Membrane protein stable cell lines are widely used in many areas of biomedical research. Creative Biolabs can offer membrane protein stable cell lines to stablish in vitro models for High Throughput Screening.
Creative Biolabs offers high-quality, innovative tools to help research groups accelerate membrane protein drug discovery. They can be found by targets. If there is no product that meets your needs, please contact us.
A class of neuropeptides known as tachykinins (TKs) is broadly dispersed throughout the body of an animal. Substance P (SP), neurokinin A (NKA), and neurokinin B (NKB) are the three main TKs in mammalian species. Other TK peptides, such as neuropeptide K (NPK), neuropeptide (NP), hemokinin-1 (HK-1), and endokinin (EKs), have also been found. The Tac1 gene codes for SP, NKA, NPK, and NP. The N-terminal extensions of NPK and NP, which are variants of NKA, are 26 and 11 amino acids, respectively. While HK-1 and EKs are encoded by the Tac4 gene, NKB and neuropeptide F (NKF) are found in the Tac3 gene. In the mouse and rat, Tac4 encodes HK-1, while in humans, Tac4 is spliced into four variations to create EK-A through EK-D, respectively.
Creative Biolabs provides professional tachykinin family in vitro assays and related tools to facilitate our customers' research of membrane protein drugs:
Overview of Tachykinin Family
- TACR1 (NK1R)
A GPCR with 407 residues was found to be encoded by the NK1R (SP receptor). The clone provided high-affinity binding for SP, which SP, NKA, and NKB replaced. Although NK1Rs from many species share a great deal of similarities, variations at crucial residues can impact how well they interact with antagonists. The short version of the human receptor is preferentially increased in monocytes and macrophages, specific brain areas (cortex, cerebellum), and colonic epithelial cells from patients with colitis-associated malignancy. This differential expression is likely functionally significant since the shortened receptor signals differently from the full-length NK1R.
- TACR2 (NK2R)
The first tachykinin receptor to be cloned was the NK2R (substance K receptor). A GPCR with 384 residues was encoded by the 2,458-nucleotide sequence. The potency ranking of the tachykinin response in oocytes expressing this clone was NKA>NKB>SP.
- TACR3 (NK3R)
A GPCR with 452 residues is encoded by the NK3R (NMB receptor). The rank order of efficacy for NKB, NKA, and SP was determined by ligand-binding assays on membranes from COS cells expressing the NK3R.

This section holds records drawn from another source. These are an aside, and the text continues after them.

Fixpoint or_loop (q : GhRequest) (attempts left : nat) (last_error : option exn) : M GH LLMResponse :=
  match left with
  | O => raise (default AssertionError last_error)
  | S left' =>
      let attempt := (attempts - left)%nat in
      reply <- gh_send q ;;
      match reply with
      | ClientRaises e => raise e
      | Transport cls =>
          let e := transient ("openrouter transport: " +:+ cls) in
          or_backoff attempt attempts e ;;; or_loop q attempts left' (Some e)
      | Response r =>
          match parse r with
          | Ok parsed => ret parsed
          | Err e => if is_transient e
                     then or_backoff attempt attempts e ;;; or_loop q attempts left' (Some e)
                     else raise e
          end
      end
  end.

Definition or_complete (r : LLMRequest) : M GH LLMResponse :=
  body <- lift (build_body r) ;;
  let attempts := Z.to_nat (oc_max_retries config + 1) in
  or_loop (mkGhRequest "POST" "/chat/completions" [] (Some body)) attempts attempts None.
End Client.

(** ** [OpenRouterConfig.from_env] *)

(** [rstrip] of one character. *)
Fixpoint str_rstrip_char (n : nat) (s : string) : string :=
  match s with
  | EmptyString => ""
  | String c s' => let t := str_rstrip_char n s' in
                   if char_is n c && negb (nonempty t) then "" else String c t
  end.

(** [float_ms] reads a number of seconds. *)
Definition or_from_env (float_ms : string -> option Z) (env : list (string * string)) (required : bool)
    : res OpenRouterConfig :=
  let value k d := default d (dget env k) in
  let number k d := match float_ms (value k d) with
                    | Some n => Ok n | None => Err (ValueError "could not convert string to float") end in
  let opt k := match dget env k with Some v => if nonempty v then Some v else None | None => None end in
  let api_key := py_strip (value "OPENROUTER_API_KEY" "") in
  if required && negb (nonempty api_key) then
    Err (ValueError "OPENROUTER_API_KEY is required but not set in the environment")
  else
    let? timeout := number "OPENROUTER_TIMEOUT_SECONDS" "60" in
    let? retries := py_int (value "OPENROUTER_MAX_RETRIES" "2") in
    let? initial := number "OPENROUTER_INITIAL_BACKOFF_SECONDS" "0.5" in
    let? maximum := number "OPENROUTER_MAX_BACKOFF_SECONDS" "8" in
    Ok (mkOpenRouterConfig api_key
          (str_rstrip_char 47 (value "OPENROUTER_BASE_URL" "https://openrouter.ai/api/v1"))
          (value "OPENROUTER_DEFAULT_MODEL" "deepseek/deepseek-chat") timeout retries initial maximum
          (opt "OPENROUTER_REFERER") (opt "OPENROUTER_TITLE") []
          (negb (existsb (String.eqb (py_lower (value "OPENROUTER_EXCLUDE_REASONING" "true"))) ["0"; "false"; "no"]))).

Example cost_examples :
  map maybe_cost_usd_micros [JFloat "0.00125"; JInt 3; JStr "1e-7"; JStr "0.0000005"; JFloat "1.5e-05"; JStr "x"; JInt (-1); JNull] =
  [Ok (Some 1250); Ok (Some 3000000); Ok (Some 0); Ok (Some 1); Ok (Some 15); Ok None; Ok None; Ok None] /\
  map maybe_cost_usd_micros [JFloat "nan"; JFloat "inf"; JStr "1e23"] =
  [Err InvalidOperation; Err InvalidOperation; Err InvalidOperation].
Proof. split; vm_compute; reflexivity. Qed.

(** ** The retry loop *)

Section LoopFacts.
Context (loads : string -> option json) (float_ms : string -> option Z) (config : OpenRouterConfig).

Tachykinin Family Drug Discovery
It has been obvious that a wide variety of animal taxa from various evolutionary clades have the tachykinin family of peptides well maintained. The signal transduction caused by several TKRPs has been studied using a variety of in vitro cell-based signal transduction studies. Studies have shown that different peptide isoforms can occasionally bind to different receptors and cause or stabilize various receptor conformations, giving rise to various receptor signaling features. Future expansion of these studies and research on the applicability of these in vitro findings to in vivo circumstances would be beneficial. Regardless, all of these characteristics increase the complexity of the invertebrate tachykinin signaling system, which in turn contributes to the variety of physiological functions that TKRPs perform in invertebrates.